Dataset entries
---
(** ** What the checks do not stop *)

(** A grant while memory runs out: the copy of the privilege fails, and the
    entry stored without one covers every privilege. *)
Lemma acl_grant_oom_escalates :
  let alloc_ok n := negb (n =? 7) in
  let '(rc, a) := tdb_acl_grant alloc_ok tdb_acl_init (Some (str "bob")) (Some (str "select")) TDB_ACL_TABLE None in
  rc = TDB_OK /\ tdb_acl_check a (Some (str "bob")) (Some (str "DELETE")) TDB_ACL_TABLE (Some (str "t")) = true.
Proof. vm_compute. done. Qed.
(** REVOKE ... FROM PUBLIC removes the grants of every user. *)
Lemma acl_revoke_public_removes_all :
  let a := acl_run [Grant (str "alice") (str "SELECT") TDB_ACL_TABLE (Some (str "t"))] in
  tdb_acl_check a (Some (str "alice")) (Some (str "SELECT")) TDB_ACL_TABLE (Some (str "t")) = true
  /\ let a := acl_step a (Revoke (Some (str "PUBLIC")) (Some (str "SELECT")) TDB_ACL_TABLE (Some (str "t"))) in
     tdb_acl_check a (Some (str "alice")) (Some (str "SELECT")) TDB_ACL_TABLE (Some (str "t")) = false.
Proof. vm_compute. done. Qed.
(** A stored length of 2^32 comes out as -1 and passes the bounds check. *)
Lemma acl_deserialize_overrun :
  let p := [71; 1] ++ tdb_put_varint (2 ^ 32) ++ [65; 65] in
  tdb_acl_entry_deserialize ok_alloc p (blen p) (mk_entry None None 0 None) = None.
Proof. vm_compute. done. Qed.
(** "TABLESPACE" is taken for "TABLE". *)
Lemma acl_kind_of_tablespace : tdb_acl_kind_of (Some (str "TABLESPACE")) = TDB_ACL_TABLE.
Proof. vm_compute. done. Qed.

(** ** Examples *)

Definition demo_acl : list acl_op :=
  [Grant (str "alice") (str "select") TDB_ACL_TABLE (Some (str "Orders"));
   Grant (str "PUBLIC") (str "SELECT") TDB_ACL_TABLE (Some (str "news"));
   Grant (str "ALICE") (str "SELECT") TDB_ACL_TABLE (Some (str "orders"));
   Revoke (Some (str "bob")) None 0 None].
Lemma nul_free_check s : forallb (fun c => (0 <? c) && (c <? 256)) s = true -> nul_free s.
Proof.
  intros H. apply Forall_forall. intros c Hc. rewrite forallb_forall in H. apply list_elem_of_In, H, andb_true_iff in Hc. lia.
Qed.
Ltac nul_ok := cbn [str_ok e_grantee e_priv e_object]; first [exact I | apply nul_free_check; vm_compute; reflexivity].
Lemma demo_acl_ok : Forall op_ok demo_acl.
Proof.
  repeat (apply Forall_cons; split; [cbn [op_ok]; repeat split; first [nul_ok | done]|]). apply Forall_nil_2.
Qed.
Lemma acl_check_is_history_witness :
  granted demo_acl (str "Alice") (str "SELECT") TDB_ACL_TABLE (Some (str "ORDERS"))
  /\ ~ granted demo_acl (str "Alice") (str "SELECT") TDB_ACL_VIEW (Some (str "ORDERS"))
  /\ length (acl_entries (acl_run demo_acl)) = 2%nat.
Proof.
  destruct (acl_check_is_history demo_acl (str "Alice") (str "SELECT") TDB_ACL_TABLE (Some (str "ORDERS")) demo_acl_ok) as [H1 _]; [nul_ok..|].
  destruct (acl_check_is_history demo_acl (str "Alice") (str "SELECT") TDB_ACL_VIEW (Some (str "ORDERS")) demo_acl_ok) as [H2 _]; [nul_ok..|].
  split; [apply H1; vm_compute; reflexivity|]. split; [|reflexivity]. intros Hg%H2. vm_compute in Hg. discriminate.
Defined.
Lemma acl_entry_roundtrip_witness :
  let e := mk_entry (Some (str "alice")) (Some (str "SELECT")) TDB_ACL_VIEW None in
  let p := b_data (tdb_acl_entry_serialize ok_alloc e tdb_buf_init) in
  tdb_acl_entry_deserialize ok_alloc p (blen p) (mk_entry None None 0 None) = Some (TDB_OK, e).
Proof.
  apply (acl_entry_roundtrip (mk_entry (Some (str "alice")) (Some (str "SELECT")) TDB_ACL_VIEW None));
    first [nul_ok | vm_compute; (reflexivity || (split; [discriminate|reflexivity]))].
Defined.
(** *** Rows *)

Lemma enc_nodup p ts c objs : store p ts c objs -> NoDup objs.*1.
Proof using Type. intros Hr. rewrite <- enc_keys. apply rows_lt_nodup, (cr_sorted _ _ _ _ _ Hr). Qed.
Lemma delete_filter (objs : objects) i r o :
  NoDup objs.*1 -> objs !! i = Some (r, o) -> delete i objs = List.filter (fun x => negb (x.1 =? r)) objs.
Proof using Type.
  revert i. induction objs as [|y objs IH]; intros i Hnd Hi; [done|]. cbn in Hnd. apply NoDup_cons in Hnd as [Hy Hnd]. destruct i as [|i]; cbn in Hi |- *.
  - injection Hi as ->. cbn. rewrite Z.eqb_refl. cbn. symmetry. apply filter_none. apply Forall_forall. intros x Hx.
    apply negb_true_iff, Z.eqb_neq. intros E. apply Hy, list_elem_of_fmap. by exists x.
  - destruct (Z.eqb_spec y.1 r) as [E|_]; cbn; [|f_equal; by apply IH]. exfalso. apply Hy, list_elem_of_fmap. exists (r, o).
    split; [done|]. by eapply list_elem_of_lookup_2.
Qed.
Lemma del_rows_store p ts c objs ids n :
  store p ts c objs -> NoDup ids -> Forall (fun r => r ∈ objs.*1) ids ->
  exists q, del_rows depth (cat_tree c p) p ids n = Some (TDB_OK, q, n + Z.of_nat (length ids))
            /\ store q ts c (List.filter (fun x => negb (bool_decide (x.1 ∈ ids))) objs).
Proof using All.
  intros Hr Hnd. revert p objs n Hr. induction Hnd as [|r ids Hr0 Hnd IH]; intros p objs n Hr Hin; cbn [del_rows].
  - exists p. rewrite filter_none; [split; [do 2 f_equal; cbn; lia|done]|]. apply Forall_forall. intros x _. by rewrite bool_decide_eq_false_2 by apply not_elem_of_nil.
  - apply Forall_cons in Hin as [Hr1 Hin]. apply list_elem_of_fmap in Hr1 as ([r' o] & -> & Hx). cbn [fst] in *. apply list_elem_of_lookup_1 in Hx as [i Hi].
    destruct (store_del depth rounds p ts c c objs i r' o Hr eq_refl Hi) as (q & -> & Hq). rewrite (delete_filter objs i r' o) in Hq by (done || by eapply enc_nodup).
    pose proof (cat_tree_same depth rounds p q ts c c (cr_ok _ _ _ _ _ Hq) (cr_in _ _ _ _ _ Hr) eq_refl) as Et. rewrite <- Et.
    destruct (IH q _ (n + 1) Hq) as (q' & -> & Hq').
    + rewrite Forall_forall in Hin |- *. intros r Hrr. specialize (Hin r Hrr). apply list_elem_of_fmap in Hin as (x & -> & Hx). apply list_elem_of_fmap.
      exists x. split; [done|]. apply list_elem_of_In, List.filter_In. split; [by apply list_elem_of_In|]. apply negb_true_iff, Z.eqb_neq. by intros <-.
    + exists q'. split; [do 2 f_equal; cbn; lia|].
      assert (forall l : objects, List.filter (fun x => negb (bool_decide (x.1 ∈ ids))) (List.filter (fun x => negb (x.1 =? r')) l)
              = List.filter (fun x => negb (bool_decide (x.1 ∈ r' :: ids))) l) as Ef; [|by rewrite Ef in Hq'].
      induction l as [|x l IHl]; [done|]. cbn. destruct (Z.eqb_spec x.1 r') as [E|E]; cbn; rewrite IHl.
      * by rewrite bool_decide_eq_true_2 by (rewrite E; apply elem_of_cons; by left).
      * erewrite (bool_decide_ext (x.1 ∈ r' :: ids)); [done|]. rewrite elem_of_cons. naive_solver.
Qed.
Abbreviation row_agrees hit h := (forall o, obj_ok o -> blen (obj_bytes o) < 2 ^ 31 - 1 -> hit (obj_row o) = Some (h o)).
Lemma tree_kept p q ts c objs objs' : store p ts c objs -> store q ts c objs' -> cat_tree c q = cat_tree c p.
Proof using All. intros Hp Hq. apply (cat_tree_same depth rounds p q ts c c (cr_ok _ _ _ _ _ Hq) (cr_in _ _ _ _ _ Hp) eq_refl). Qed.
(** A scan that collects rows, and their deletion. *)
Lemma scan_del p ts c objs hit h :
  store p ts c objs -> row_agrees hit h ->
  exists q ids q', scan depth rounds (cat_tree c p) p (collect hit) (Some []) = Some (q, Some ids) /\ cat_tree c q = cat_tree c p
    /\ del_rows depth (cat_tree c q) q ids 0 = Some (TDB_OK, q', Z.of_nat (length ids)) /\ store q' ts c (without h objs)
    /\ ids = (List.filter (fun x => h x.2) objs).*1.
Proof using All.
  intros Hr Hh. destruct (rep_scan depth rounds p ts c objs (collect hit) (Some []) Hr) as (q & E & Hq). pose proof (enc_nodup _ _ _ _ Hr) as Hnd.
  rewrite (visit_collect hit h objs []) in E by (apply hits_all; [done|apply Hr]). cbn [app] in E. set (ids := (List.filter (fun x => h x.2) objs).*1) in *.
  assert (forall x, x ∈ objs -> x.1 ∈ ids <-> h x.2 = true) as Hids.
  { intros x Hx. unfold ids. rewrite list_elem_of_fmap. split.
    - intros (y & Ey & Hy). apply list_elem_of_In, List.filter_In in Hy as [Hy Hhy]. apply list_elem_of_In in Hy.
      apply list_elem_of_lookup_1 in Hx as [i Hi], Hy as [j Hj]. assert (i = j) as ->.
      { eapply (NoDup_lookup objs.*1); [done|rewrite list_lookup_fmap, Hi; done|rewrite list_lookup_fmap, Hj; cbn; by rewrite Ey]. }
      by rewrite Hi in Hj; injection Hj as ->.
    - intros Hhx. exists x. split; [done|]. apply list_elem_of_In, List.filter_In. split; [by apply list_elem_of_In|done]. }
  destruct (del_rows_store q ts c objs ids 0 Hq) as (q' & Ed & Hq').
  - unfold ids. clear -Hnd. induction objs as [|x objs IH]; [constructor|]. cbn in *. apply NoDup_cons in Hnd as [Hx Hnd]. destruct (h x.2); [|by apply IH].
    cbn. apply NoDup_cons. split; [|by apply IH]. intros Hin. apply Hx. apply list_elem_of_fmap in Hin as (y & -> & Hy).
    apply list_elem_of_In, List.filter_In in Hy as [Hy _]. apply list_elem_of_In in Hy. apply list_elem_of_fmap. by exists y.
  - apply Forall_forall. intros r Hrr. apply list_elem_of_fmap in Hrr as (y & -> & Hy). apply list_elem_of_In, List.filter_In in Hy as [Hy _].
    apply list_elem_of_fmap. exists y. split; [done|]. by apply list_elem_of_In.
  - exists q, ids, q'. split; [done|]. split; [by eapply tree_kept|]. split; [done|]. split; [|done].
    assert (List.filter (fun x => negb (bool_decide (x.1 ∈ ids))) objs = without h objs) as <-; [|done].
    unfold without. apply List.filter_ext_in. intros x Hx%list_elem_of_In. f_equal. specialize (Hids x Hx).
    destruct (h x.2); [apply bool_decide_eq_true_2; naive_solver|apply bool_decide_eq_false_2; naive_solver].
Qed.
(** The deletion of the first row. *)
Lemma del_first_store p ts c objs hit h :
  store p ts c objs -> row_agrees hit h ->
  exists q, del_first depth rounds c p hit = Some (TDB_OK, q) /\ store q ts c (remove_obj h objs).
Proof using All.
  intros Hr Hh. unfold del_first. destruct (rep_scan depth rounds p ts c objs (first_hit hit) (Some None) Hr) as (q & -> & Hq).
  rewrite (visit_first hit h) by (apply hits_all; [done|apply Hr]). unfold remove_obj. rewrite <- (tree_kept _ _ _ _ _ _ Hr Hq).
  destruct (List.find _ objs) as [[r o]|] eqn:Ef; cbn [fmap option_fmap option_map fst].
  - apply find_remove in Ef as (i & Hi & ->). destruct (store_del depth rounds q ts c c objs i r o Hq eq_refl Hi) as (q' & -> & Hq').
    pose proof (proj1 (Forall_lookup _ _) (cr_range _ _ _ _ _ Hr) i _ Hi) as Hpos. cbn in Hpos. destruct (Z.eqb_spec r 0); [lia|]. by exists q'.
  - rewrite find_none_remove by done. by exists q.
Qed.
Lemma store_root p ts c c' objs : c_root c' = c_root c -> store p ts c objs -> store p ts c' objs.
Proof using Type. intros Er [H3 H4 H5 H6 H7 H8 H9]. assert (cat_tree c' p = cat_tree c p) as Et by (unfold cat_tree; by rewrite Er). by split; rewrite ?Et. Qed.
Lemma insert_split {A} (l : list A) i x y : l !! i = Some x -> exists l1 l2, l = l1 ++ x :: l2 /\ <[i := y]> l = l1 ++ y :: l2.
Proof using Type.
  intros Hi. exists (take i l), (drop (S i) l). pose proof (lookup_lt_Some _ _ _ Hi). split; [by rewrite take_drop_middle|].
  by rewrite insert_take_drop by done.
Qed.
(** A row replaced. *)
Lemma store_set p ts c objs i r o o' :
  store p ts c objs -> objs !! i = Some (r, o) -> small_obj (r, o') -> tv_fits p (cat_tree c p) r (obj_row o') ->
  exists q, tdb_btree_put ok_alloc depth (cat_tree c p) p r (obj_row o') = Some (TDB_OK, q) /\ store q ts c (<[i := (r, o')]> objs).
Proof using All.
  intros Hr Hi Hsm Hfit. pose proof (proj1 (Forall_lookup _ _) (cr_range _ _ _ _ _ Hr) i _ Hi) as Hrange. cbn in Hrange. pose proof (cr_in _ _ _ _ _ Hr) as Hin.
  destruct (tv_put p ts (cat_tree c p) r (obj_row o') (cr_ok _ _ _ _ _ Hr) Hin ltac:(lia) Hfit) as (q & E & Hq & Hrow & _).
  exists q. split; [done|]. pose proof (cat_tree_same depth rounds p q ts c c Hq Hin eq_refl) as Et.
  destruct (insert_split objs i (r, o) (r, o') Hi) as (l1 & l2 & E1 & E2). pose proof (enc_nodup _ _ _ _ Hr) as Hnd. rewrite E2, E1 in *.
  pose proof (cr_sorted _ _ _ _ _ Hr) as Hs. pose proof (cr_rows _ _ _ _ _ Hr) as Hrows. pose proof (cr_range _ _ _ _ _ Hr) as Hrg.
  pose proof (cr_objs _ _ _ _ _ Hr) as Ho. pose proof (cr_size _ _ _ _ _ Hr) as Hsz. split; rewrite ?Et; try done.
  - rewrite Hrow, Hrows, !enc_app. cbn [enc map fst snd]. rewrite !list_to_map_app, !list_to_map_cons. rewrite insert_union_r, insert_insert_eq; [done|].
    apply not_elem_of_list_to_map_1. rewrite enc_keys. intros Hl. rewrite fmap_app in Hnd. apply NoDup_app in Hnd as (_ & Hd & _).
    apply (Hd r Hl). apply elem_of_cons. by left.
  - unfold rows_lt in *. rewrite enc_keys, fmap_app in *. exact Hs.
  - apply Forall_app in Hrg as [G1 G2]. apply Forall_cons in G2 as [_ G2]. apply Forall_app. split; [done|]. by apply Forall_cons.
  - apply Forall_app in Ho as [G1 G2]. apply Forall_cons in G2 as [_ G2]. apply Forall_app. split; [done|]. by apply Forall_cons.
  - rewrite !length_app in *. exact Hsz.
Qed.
---
§ **What is required**
Give back, word for word, only the lines above from the line holding "Lemma del_first_store p" to the line holding "intros Hr Hh. unfold", both included.

§ **Task response**
Lemma del_first_store p ts c objs hit h :
  store p ts c objs -> row_agrees hit h ->
  exists q, del_first depth rounds c p hit = Some (TDB_OK, q) /\ store q ts c (remove_obj h objs).
Proof using All.
  intros Hr Hh. unfold del_first. destruct (rep_scan depth rounds p ts c objs (first_hit hit) (Some None) Hr) as (q & -> & Hq).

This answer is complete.